After her husband’s death, White foundation In his name, he has made large donations to the Brooklyn Museum, the New York Botanical Garden, the Lincoln Center, and others. In 2006 she donated her $200 million to New York University Ancient World Institutewhich operates out of a townhouse her foundation purchased near the Metropolitan Museum of Art.
In 2017, White received the highest ratings. Awarded Carnegie Medal of Charity. The quote reads, “The multifaceted breadth of her giving is ever-evolving.”
But despite the reputation she and her husband built for being generous, their collection drew criticism.
White and Levy began amassing an extensive collection of over 700 antiquities in the 1970s. At the time, to curb looting, countries began adopting guidelines banning trade in goods with no history of ownership dating back to at least 1970. However, quite some time passed before museums, dealers and private collectors fully embraced the new concept. And White and Levi, like many others, embraced objects of limited provenance.
In early 1993, the couple agreed to surrender 16 items they claimed had been looted from ancient Roman sites in England. In 2008, White delivered 10 to Italy and 2 to Greece. Italian investigators have traced some of them to Giacomo Medici, an Italian who was indicted in 2004 for trafficking antiquities, and White and her husband later went on a string of murders. had purchased some of these same items from Robin Symes, a prominent English antiquarian who was involved in the Investigation of looted works of art.
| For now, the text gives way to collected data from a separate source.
(** The structures the call starts with. *)
Lemma alloc_ready w a rq r x1 x2 : locks_inv w a -> request a rq r -> alloc_result a x1 -> alloc_result a x2 -> (alloc_ptr x1 = 0 \/ alloc_ptr x1 <> alloc_ptr x2) ->
  exists w' a' n1 n2,
    (if negb (truthy (fl_flags r .& FL_ACCESS)) && (negb (fl_type r =? F_UNLCK) || negb (fl_start r =? 0) || negb (fl_end r =? OFFSET_MAX)) then
       let '(w, new_fl) := locks_alloc_lock w x1 in
       let '(w, new_fl2) := locks_alloc_lock w x2 in
       (w, new_fl, new_fl2)
     else (w, 0, 0)) = (w', n1, n2) /\
    allocated w a w' a' n1 n2 /\
    (truthy (fl_flags r .& FL_ACCESS) = false -> n1 = 0 /\ fl_type r <> F_UNLCK \/ n2 = 0 /\ 0 < fl_start r -> x1 = None /\ fl_type r <> F_UNLCK \/ x2 = None /\ 0 < fl_start r).
Proof.
  intros INV RQ X1 X2 Hne. destruct (negb (truthy (fl_flags r .& FL_ACCESS)) && _) eqn:E.
  - destruct (alloc_both w a x1 x2 INV X1 X2 Hne) as (w1 & w2 & a2 & E1 & E2 & AL). exists w2, a2, (alloc_ptr x1), (alloc_ptr x2). rewrite E1, E2.
    split_and!; try done. intros _ [[H H']|[H H']]; [left | right]; split; try done; by eapply alloc_null.
  - exists w, a, 0, 0. split_and!; [done|by apply no_alloc|]. intros EA. rewrite EA in E. cbn in E. apply orb_false_iff in E as [[E1%negb_false_iff E2%negb_false_iff]%orb_false_iff _].
    apply Z.eqb_eq in E1, E2. intros [[_ ?]|[_ ?]]; [done | lia].
Qed.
One of the returned items was a vessel with a scene of Zeus and Hercules attributed to the 5th-century BC painter Eucalides, a very famous piece of antiquity. This work was part of the “Glories of the Past” exhibition at the Metropolitan Museum of Art in 1990.
“It’s amazing that so many pieces from that exhibition are now back in Italy, Greece, Turkey, etc.,” said David Gill, an archaeologist and research fellow at the University of Kent Heritage Centre, UK. says.